Somos los cuatro puntos cardinales:
magas del agua terrestre, un temazcal
humeante que ondea sobre el agua.
Somos una cueva; desbordante laguna y río.

Nacimos de un ceno repleto de leche,
de la madre primigenia que dio vida a
todo lo que existe.
Dibujamos los caminos debajo de la tierra.

Somos maíz, procreación, una serpiente,
sexualidad, cataclismo y fuerza
que nace desde el centro:
Somos un caleidoscopio multicultural y plurilingüe.
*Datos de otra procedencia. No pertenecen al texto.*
(** * Modulo Fibonacci: orbit enumeration over a bit-packed visited map

    A shallow embedding of [modfibo.py]: the [VisitedMap] bitmap with its
    test-and-set [visit] and its generator [iterate_free_pairs], the
    generator [modulo_fibonacci], [group_by_length] and [Alphabet.dump].

    Python integers are [Z]; a [bytearray] is a [list Z] of values in
    [0, 256); generators are state machines resumed against the current
    state of the object they close over; exceptions are a result type. *)

From stdpp Require Import base tactics option list numbers strings sorting.

Local Open Scope Z_scope.

(** ** Exceptions and results *)

Inductive exn : Type :=
  | ValueError
  | IndexError
  | ZeroDivisionError.

(** [OutOfFuel] is not a Python outcome: the two unbounded loops (the
    [while] of [modulo_fibonacci] and the draining of a generator) are
    run with a bound, and the theorems show it is never reached. *)
Inductive res (A : Type) : Type :=
  | Ok (a : A)
  | Raise (e : exn)
  | OutOfFuel.
Arguments Ok {A} a.
Arguments Raise {A} e.
Arguments OutOfFuel {A}.

Global Instance res_ret : MRet res := fun A a => Ok a.
Global Instance res_bind : MBind res := fun A B f m =>
  match m with
  | Ok a => f a
  | Raise e => Raise e
  | OutOfFuel => OutOfFuel
  end.

(** ** Python sequence indexing *)

(** [l[i]]: a negative index counts from the end, anything outside
    [-len, len) raises [IndexError]. *)
Definition py_norm {A} (l : list A) (i : Z) : res nat :=
  let n := Z.of_nat (length l) in
  let j := if i <? 0 then i + n else i in
  if (0 <=? j) && (j <? n) then Ok (Z.to_nat j) else Raise IndexError.

Definition py_index {A} (l : list A) (i : Z) : res A :=
  j ← py_norm l i;
  match l !! j with
  | Some x => Ok x
  | None => Raise IndexError
  end.

(** [b[i] = v] on a bytearray: the index is checked first, then the value
    must be in [range(256)]. *)
Definition bytearray_setitem (b : list Z) (i : Z) (v : Z) : res (list Z) :=
  j ← py_norm b i;
  if (0 <=? v) && (v <? 256) then Ok (<[j := v]> b) else Raise ValueError.

(** ** class VisitedMap *)

Module VisitedMap.

Record t : Type := mk { side : Z; map : list Z }.

(** [__init__]: [math.ceil(side * side / 8)] is taken over the integers,
    [(side * side + 7) // 8]; the two agree as long as the float quotient
    is exact, that is for [side * side] below [2 ^ 53]. *)
Definition new (side0 : Z) : t :=
  {| side := Z.abs side0;
     map := replicate (Z.to_nat ((side0 * side0 + 7) / 8)) 0 |}.

(** [visit]: the [try] computes the value to return, the [finally]
    stores the byte with the bit set (the augmented assignment reads the
    same byte again). A failing index fails both, with [IndexError]. *)
Definition visit (self : t) (n1 n2 : Z) : res (bool * t) :=
  let pos := n1 * side self + n2 in
  let byte_pos := pos / 8 in
  let bit := Z.shiftl 1 (pos mod 8) in
  byte ← py_index (map self) byte_pos;
  map' ← bytearray_setitem (map self) byte_pos (Z.lor byte bit);
  Ok (negb (Z.land byte bit =? 0), {| side := side self; map := map' |}).

(** [enumerate((1, 2, 4, 8, 16, 32, 64, 128))] *)
Definition BITS : list (Z * Z) :=
  [(0, 1); (1, 2); (2, 4); (3, 8); (4, 16); (5, 32); (6, 64); (7, 128)].

(** The generator [iterate_free_pairs]. Its frame, when suspended at the
    [yield], holds the current [byte_pos], what is left of the
    [enumerate] and what is left of the [range]; the local [byte] is
    dead there, since the statement after the [yield] reloads it. *)
Inductive scanner : Type :=
  | Fresh
  | Suspended (byte_pos : Z) (bits : list (Z * Z)) (bytes : list Z)
  | Finished.
Definition bind {A B} (m : script A) (k : A -> script B) : script B :=
  match m with
  | (out, inl h) => (out, inl h)
  | (out, inr a) => let (out', r) := k a in (out ++ out', r)
  end.

Declare Scope script_scope.
Delimit Scope script_scope with script.
Notation "x <- m ;; k" := (bind m (fun x => k))
  (at level 61, m at next level, right associativity) : script_scope.
Notation "m ;; k" := (bind m (fun _ => k))
  (at level 61, right associativity) : script_scope.

Definition emit (e : element) : script unit := ([e], inr tt).
Definition stop {A} : script A := ([], inl Stop).
Definition raise {A} (e : exn) : script A := ([], inl (Raise e)).

(** [try: m except e: handler] *)
Definition try_except {A} (m : script A) (e : exn) (handler : script A)
  : script A :=
  match m with
  | (out, inl (Raise e')) =>
      if exn_eqb e e' then let (out', r) := handler in (out ++ out', r) else m
  | _ => m
  end.

(** Python truthiness of [None] or a string. *)
Definition truthy (o : option string) : bool :=
  match o with
  | Some s => negb (String.eqb s "")
  | None => false
  end.

(** ** DataFrame operations used by the script *)

Fixpoint index_of (c : string) (cols : list string) : option nat :=
  match cols with
  | [] => None
  | x :: rest =>
      if String.eqb x c then Some O else option_map S (index_of c rest)
  end.

Definition cell (i : nat) (row : list value) : value := nth i row NA.

(** [df[c]]: a Series when the label is unique, a DataFrame when several
    columns carry it, a [KeyError] when none does. *)
Inductive item :=
| Series (v : list value)
| Frame
| Missing.

Definition getitem (df : DataFrame) (c : string) : item :=
  match index_of c (columns df) with
  | None => Missing
  | Some i =>
      if (count_occ string_dec (columns df) c =? 1)%nat
      then Series (map (cell i) (rows df))
      else Frame
  end.

Fixpoint set_nth (i : nat) (v : value) (row : list value) {struct row}
  : list value :=
  match row, i with
  | [], _ => []
  | _ :: r, O => v :: r
  | x :: r, S i' => x :: set_nth i' v r
  end.

(** Write a series into position [i], row by row.  The series the script
    assigns always has one value per row. *)
Fixpoint set_column (i : nat) (v : list value) (rows : list (list value))
  {struct rows} : list (list value) :=
  match rows, v with
  | r :: rows', x :: v' => set_nth i x r :: set_column i v' rows'
  | _, _ => rows
  end.
Lemma on_guild_update_agrees_with_create_witness :
  let evc :=
    {| GuildCreateEvent.guild := {| g_id := 1; g_name := "renamed" |};
       GuildCreateEvent.channels := [];
       GuildCreateEvent.emojis := [(30, Fixture.emoji 1 30)];
       GuildCreateEvent.roles :=
         [(20, Fixture.role 1 20); (21, Fixture.role 1 21)];
       GuildCreateEvent.members := [];
       GuildCreateEvent.presences := [];
       GuildCreateEvent.voice_states := [] |} in
  let fac :=
    {| deserialize_ready_event := Fixture.ready;
       deserialize_guild_create_event := fun _ => Ok evc;
       deserialize_guild_update_event := Fixture.guild_update;
       deserialize_guild_unavailable_event := Fixture.guild_unavailable;
       deserialize_guild_leave_event := Fixture.guild_leave;
       deserialize_event := Fixture.delta |} in
  deserialize_guild_update_event fac Fixture.update1 = Ok Fixture.update1_event
  ∧ roles (mirror (process fac GUILD_UPDATE 0 Fixture.update1 empty_world)) =
    roles (mirror (process fac GUILD_CREATE 0 Fixture.update1 empty_world)).
Proof.
  intros evc fac. split; [reflexivity|].
  refine (proj1 (proj2 (proj2
    (on_guild_update_agrees_with_create fac 0 Fixture.update1 Fixture.update1
       Fixture.update1_event evc empty_world _ _ _ _ _))));
    reflexivity.
Defined.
Repartimos fuego sobre la tierra,
energía circular y misteriosa.
Somos vida, muerte y resurrección:
Somos creación.

Somos un calendario astronómico
de cantos, relatos y plegarias.

Nosotras somos el cantar del caracol
que retumba en el interior del cielo
y que mece la falda de las estrellas.
Somos el viento celeste, el impulso
y la sonoridad de la palabra.

Nosotras somos un Tlahcuilo-Mujer.

LENGUA DE CALIZA PIEDRA
La humana memoria posee una
lengua de piedra caliza y antigua
que al trazar con sus ágiles manos,
se despoja del superficial estoicismo
caduco y absurdo.

En su hoguera discursiva carmesí,
pregona ella, el poderío de la palabra:
eje central de sus agitadas glándulas
salivales que todo lo abrasan, que todo
lo incendian.

La humana memoria posee una
lengua caliza de atávica piedra que en su
triangular forma, enmascara históricos
pregones: tablillas lustrosas que al
vibrar proclaman.

Lengua aerolita, lineal: inequívoca piedra
angular, sol naciente y ojo de Horus.

La humana memoria eblaíta, posee una
antigua lengua de caliza piedra
que evoluciona: logograma divino
creador, solariega raíz de la humanidad.


Masiel Monserrat Corona Santos

Poeta chicana, líder comunitaria. Ha laborado en distintas instituciones como asistente, mentora, tutora y docente. Obtuvo su M.A. en Literatura Hispánica y Lingüística (Universidad Estatal de California, San Bernardino). Se certificó en la enseñanza del idioma inglés como lengua extranjera (Universidad Estatal de California, Fullerton). Obtuvo su Lic. en Literatura Hispánica y Cultura. Se especializó en Estudios Chicanos y Latinos (Universidad de California, Irvine). Ha publicado en Literary Journal Voices, (CSUSB 2019, 2020). Círculo literario de MujeresEnpoli, De-lirioFemina. Antología poética de poetas del CupatitzioUn virus sin corona II, Resilencia, Las mujeres y la poesía 2020. Ha participado en el Festival Internacional de Poesía, ComalaTercer encuentro internacional de poetas y escritores (Academia de Literatura Latinoamericana SMGE). Tercer recital de poesía sofisticada-Perú.